Susunan dalam susunan persisnya adalah teknik menggunakan kecerdikan untuk membongkar kecerdikan lainnya.
Prinsipnya sederhana, yaitu dengan menempatkan susunan lain di luar susunan yang sudah ada, sehingga mengalahkan susunan asli dengan formasi baru tersebut.
Namun meskipun secara teori sederhana, hal ini sulit dalam praktiknya.
Jika susunan pasukan musuh sudah terbentuk, dengan menggunakan kekuatan dan kehendak langit dan bumi, membangun susunan pasukan lain berarti Anda harus merebut kendali atas kekuatan ini di tengah jalan.

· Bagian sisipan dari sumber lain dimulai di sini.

(** ** The program *)

Lemma recdbl_program e p : p ∈ M -> shmem_internal_my_pe e = p ->
  shmem_internal_fcollect_recdbl e target source len start stride n pSync = seqp (omap id (dbl_slots p)).
Proof.
  intros Hp He. destruct (doubling_rank p Hp) as [Hr Ep]. unfold shmem_internal_fcollect_recdbl. rewrite He.
  rewrite (proj2 (Z.eqb_neq len 0)) by lia.
  assert (cdiv (p - start) stride = rk p) as -> by (unfold rank; apply cdiv_nonneg; [rewrite Ep; nia|lia]).
  destruct (fcollect_recdbl_schedule K (rk p) len HK Hr ltac:(lia)) as [-> _]. rewrite for_map.
  match goal with |- context [for_ (seq 0 K) ?f] =>
    assert (for_ (seq 0 K) f = seqp (flat_map (fun k => omap id (round_slots p k)) (seq 0 K))) as -> end.
  - apply for_seqp. intros k Hk%elem_of_seq. unfold shmem_internal_put_nb.
    rewrite (proj2 (Z.eqb_neq _ 0)) by (assert (0 < 2 ^ Z.of_nat k) by lia; nia). done.
  - unfold memcpy, shmem_internal_quiet. straighten. unfold dbl_slots. simpl. do 2 f_equal. rewrite omap_app. f_equal.
    induction (seq 0 K) as [|k l IH]; [done|]. cbn [flat_map]. by rewrite omap_app, IH.
Qed.

Lemma fcollect_recdbl_delivers (body : Z -> prog unit) :
  (forall p, p ∈ M -> body p = seqp (omap id (dbl_slots p))) ->
  (forall b, (exists k, (k < K)%nat /\ b = word k) -> in_collect_psync pSync b) ->
  (forall p b, p ∈ M -> in_collect_psync pSync b -> (exists k, b = word k) -> m0 p b = 0) ->
  (forall b, in_collect_psync pSync b -> ~ (target <= b < target + n * len)) ->
  fcollect_spec M start target (n * len) pSync collected m0 body
    (3 * (Z.to_nat n * (2 + 6 * K))).
Proof.
  intros Hbody Hin H0 Htp. assert (forall p k, p ∈ M -> (k < K)%nat -> m0 p (word k) = 0) as H0'
    by (intros p k Hp Hk; apply H0; [done|apply Hin; eauto|eauto]).
  pose proof (dinv_init H0') as Hi. assert (NoDup M) as HM by (apply NoDup_active_set; lia).
  assert (coll_job M m0 body = slots_job M dbl_slots m0) as E.
  { unfold coll_job, slots_job. f_equal. extensionality p. unfold slot_pt. case_decide; [|done]. rewrite drop_0. by apply Hbody. }
  pose proof (slots_reachable M dbl_slots dinv dinv_empty dinv_op dinv_net m0 Hi) as Hreach. rewrite <- E in Hreach.
  assert (forall w p, rtc step (coll_job M m0 body) w -> p ∈ M -> returned w p -> exists lb, dinv lb (w_st w) /\
    (S last <= lb p)%nat) as Hret.
  { intros w p Hw Hp Hr. destruct (Hreach w Hw) as (lb & Hpt & Hinv).
    destruct (slots_returned M dbl_slots dinv dinv_empty lb w p Hpt Hinv Hp Hr) as (k & Hk & Hinv').
    rewrite length_dbl in Hk. eexists. split; [exact Hinv'|]. by rewrite fn_lookup_insert. }
  split.
  - rewrite E. pose proof (slots_complete M HM dbl_slots dinv dinv_empty dinv_op dinv_net m0 Hi dbl_progress) as Hcp.
    rewrite (sum_list_const _ (S last)) in Hcp by (intros; apply length_dbl).
    replace (length M) with (Z.to_nat n) in Hcp by (unfold M; by rewrite length_active_set).
    by replace (2 + 6 * K)%nat with (S last) by (unfold at_round; lia).
  - intros w p x Hw Hp Hr Hx. destruct (Hret w p Hw Hp Hr) as (lb & Hinv & Hv). by apply (dbl_end lb _ p Hinv Hp Hv).
  - intros w p b Hw Hp Hr Hb. destruct (Hret w p Hw Hp Hr) as (lb & Hinv & Hv).
    destruct (decide (Exists (fun k => b = word k) (seq 0 K))) as [(k & Hk%elem_of_seq & ->)%list.Exists_exists|Hno].
    + destruct (dbl_end lb _ p Hinv Hp Hv) as (_ & -> & _); [|lia]. symmetry. apply H0'; [done|lia].
    + apply (dm_out _ _ _ (proj2 (proj2 Hinv))). right. split; [|by apply Htp]. intros k Hk ->. apply Hno, list.Exists_exists.
      exists k. split; [apply elem_of_seq; lia|done].
  - intros w p m Hw Hp Hr Hm Hs. destruct (Hret w p Hw Hp Hr) as (lb & Hinv & Hv).
    destruct (dbl_end lb _ p Hinv Hp Hv) as (_ & _ & Hq). by apply Hq in Hm.
  - intros w p b Hw Hb. destruct (Hreach w Hw) as (lb & _ & _ & _ & Hm). apply (dm_out _ _ _ Hm).
    destruct Hb as [|[Hb1 Hb2]]; [by left|right]. split; [|done]. intros k Hk ->. apply Hb2, Hin. eauto.
  - intros w m Hw Hr Hm. destruct (Hreach w Hw) as (lb0 & _ & Hinv0). destruct (dsent_of lb0 _ m (proj1 Hinv0) Hm)
      as (p & v & Hh & Hp & Hs & _). destruct (Hret w p Hw Hp (Hr p)) as (lb & Hinv & Hv).
    destruct (dbl_end lb _ p Hinv Hp Hv) as (_ & _ & Hq). destruct (Hq m Hm). pose proof (proj1 (proj2 Hinv0) m Hm) as Hg.
    unfold dgood in Hg. destruct (dident m); injection Hh as <- <-; by destruct Hg.
Qed.
End doubling.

Kesulitan dalam hal ini hanya bisa dibayangkan.
Secara umum, hanya jika pengetahuan seseorang tentang Formasi Array jauh melampaui pengetahuan lawan, barulah mereka dapat percaya diri untuk menggunakan teknik menciptakan array di dalam array, jika tidak, itu hanya akan mengundang penghinaan.
Susunan di Gunung Awan Ungu ini, meskipun dibangun dengan Bendera dan Lempeng Susunan dan tidak diletakkan secara pribadi oleh Master Susunan tingkat ketiga, tetap tidak diragukan lagi merupakan Susunan Agung Inti Emas.
Jika lawan berani mengerahkan susunan di dalam susunan di luar Susunan Besar Inti Emas, bukankah itu menunjukkan…
Seorang Master Formasi tingkat keempat?
Seorang Master Formasi tingkat keempat!
Itulah eksistensi yang bahkan seorang Kultivator Jiwa Agung yang baru lahir pun tidak akan berani memprovokasi, dan bahkan akan menghindarinya dengan segala cara.
Bagaimana mungkin Sekte Giok Hijau memprovokasi musuh seperti itu?
Tidak, justru sebaliknya, bagaimana mungkin Sekte Giok Hijau bisa memprovokasi musuh seperti itu!
Siapakah si bodoh terkutuk yang buta, tidak mengerti hidup dan mati, yang mendatangkan malapetaka seperti itu pada Sekte ini?
Tetua Ketiga merasakan campuran keter震惊 dan kemarahan. Namun, karena lawan belum berhasil menembus Formasi dan identitas Master Formasi tingkat keempat belum dikonfirmasi, dia tidak bisa begitu saja mengakui kekalahan. Dia hanya bisa merendahkan sikapnya sebisa mungkin, melunakkan nada bicaranya, dan melihat apakah masih ada ruang untuk mengatur situasi.